In each training round, every client trains one XGBoost model per target. If a global model for a target already exists, the client warm-starts from that model and adds num-boost-round new trees locally. If no global model exists yet, training starts from scratch.
Clients return the updated per-target models and local metrics. The local metrics include train/validation scores and tree counts for each target.
The server performs bagging by target. The server appends the newly added trees from each client onto the current global model for that target.
After every round, the server writes round-level evaluation artifacts. These files include client metrics and weighted aggregate metrics per target.
At the end of training, the server saves the final global model for each target and the aggregated global weights.

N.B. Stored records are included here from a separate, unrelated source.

Lemma finish_spec d0 st seq es last_log (reopen : option (W * Z * Z)) : holds d0 st seq es -> status st = OK ->
  match reopen with Some (_, _, a) => address a 1 | None => True end ->
  exists reused st' ts logs, finish o heap_at last_log reopen st = Done (OK, reused, st') /\ max_sequence st' = max_sequence st /\ mem st' = None /\
    tables (db st') ++ from_option_list (mem_table reused) = d0 ++ ts /\ Forall2 mem_ok ts logs /\ concat logs = es.
Proof.
  intros (ts & logs & cur & Ht & Hl & Ec & _ & Hm) Hst Hre. unfold finish. rewrite Hst. cbn [ok andb].
  destruct (if reuse_logs o && last_log && (compactions st =? 0) then reopen else None) as [[[file size] addr]|] eqn:Eop.
  - assert (Ha : address addr 1) by (destruct (reuse_logs o && last_log && (compactions st =? 0)); [by rewrite Eop in Hre|done]). unfold new_Writer. rewrite (type_crcs addr Ha). cbn [mbind outcome_bind].
    destruct (mem st) as [m|] eqn:Em; cbn [mbind outcome_bind].
    + destruct Hm as [Hm _]. eexists _, _, (ts ++ [m]), (logs ++ [cur]). split; [done|]. split; [done|]. split; [done|]. cbn [mem_table db from_option_list].
      rewrite Ht, app_assoc. split; [done|]. split; [apply Forall2_app; [done|by constructor]|]. rewrite concat_app. cbn [concat]. by rewrite app_nil_r.
    + subst cur. destruct (new_MemTable_ok (valid := valid) (cmp := cmp) (heap_at (created st))) as (m & -> & Hm). cbn [mbind outcome_bind].
      eexists _, _, (ts ++ [Ref m]), (logs ++ [[]]). split; [done|]. split; [done|]. split; [done|]. cbn [mem_table db from_option_list].
      rewrite Ht, app_assoc. split; [done|]. split; [apply Forall2_app; [done|constructor; [exact Hm|constructor]]|]. rewrite concat_app. cbn [concat app]. by rewrite ?app_nil_r in *.
  - clear Eop. cbn [mbind outcome_bind]. destruct (mem st) as [m|] eqn:Em.
    + destruct Hm as [Hm Hr]. destruct (flush_mem_spec m (db st) Hr) as (d' & -> & Ht'). cbn [mbind outcome_bind].
      eexists _, _, (ts ++ [m]), (logs ++ [cur]). split; [done|]. split; [done|]. split; [done|]. cbn [mem_table db from_option_list].
      rewrite Ht', Ht, app_nil_r, app_assoc. split; [done|]. split; [apply Forall2_app; [done|by constructor]|]. rewrite concat_app. cbn [concat]. by rewrite app_nil_r.
    + subst cur. eexists _, _, ts, logs. split; [done|]. split; [done|]. split; [done|]. cbn [mem_table db from_option_list]. rewrite Ht, app_nil_r in *. done.
Qed.
End Spec.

This means the app trains nine separate federated XGBoost models in parallel, one for each UC3 outcome, while sharing the same predictor preprocessing and round structure.

Project layout

better-uc3-xgboost-bagging/
├── pyproject.toml
├── README.md
├── LICENSE
├── data/
│   └── synthetic_output.tsv
└── better_uc3_xgboost_bagging/
    ├── __init__.py
    ├── client_app.py
    ├── server_app.py
    └── task.py

Install

Install Flower:

pip install flwr

Fetch the app:

flwr new @mehrsary/better-uc3-xgboost-bagging

Change your directory and install the app dependencies:

pip install -e .

Run in simulation mode

The default config runs with 10 virtual SuperNodes and 4 rounds. In simulation mode, pass an absolute data-csv path.

Run:

flwr run . --stream --run-config 'data-csv="/absolute/path/to/better-uc3-xgboost-bagging/data/synthetic_output.tsv" output-dir="/absolute/path/to/better-uc3-xgboost-bagging/final_uc3_models"'

Change the number of virtual SuperNodes:

flwr run . --stream --federation-config 'num-supernodes=3' --run-config 'data-csv="/absolute/path/to/better-uc3-xgboost-bagging/data/synthetic_output.tsv" output-dir="/absolute/path/to/better-uc3-xgboost-bagging/final_uc3_models"'

Override config at runtime:

flwr run . --stream --run-config 'data-csv="/absolute/path/to/better-uc3-xgboost-bagging/data/synthetic_output.tsv" output-dir="/absolute/path/to/better-uc3-xgboost-bagging/final_uc3_models" num-server-rounds=5 num-boost-round=20'

Input Data

Synthetic test data can be downloaded from here: https://daten.ukk-cloud.de/public/download-shares/B2M7lv0dIqYh0wgGJimLy7DciKwoaBdG

Dataset summary (UC3 synthetic):

Approximately 1,000 participants
85 raw columns
Mixed data types: numeric, categorical, bimodal, and dates
Domain: mental health, suicidality, and self-harm risk modeling
Missingness may appear in predictors; targets are complete

Feature groups

The predictor space combines:

Background and demographic information
Perinatal and developmental variables
Clinical and psychological scale scores

To prevent leakage, the training features exclude:

ID_STUDY, RECORD_ID
All SBQR_* target columns
All SBQASC_* target columns
All SHQ_* target columns

Targets (trained independently)

SBQR_1: lifetime ideation/attempt (ordinal, encoded)
SBQR_2: past-year ideation frequency (ordinal)
SBQR_3: disclosure of suicidal intent (ordinal, encoded)
SBQR_T: SBQR total score (regression)
SBQASC_6: suicide attempt history (binary classification)
SBQASC_T: SBQASC total score (regression)
SHQ_1: non-suicidal self-harm ideation (ordinal)
SHQ_2: suicidal ideation (ordinal)
SHQ_3: self-harm behavior (ordinal)

Output

Final aggregated per-target models are written to:

final_uc3_models/<TARGET>/model.json
final_uc3_models/global_weights.json

Round-by-round metrics are also written per target (mainly for observability and debug):

final_uc3_models/<TARGET>/evaluation/round_<N>_metrics.json

Each round_<N>_metrics.json contains:

target and round metadata
client-level metrics (train and validation) and tree counts
weighted aggregate metrics across clients

Notes

In simulation mode, clients are created by partitioning data-csv horizontally.
In deployment mode, set node-config="data-path=/absolute/path/to/client_data.tsv" for each SuperNode. The TSV must contain the same columns as the bundled data/synthetic_output.tsv.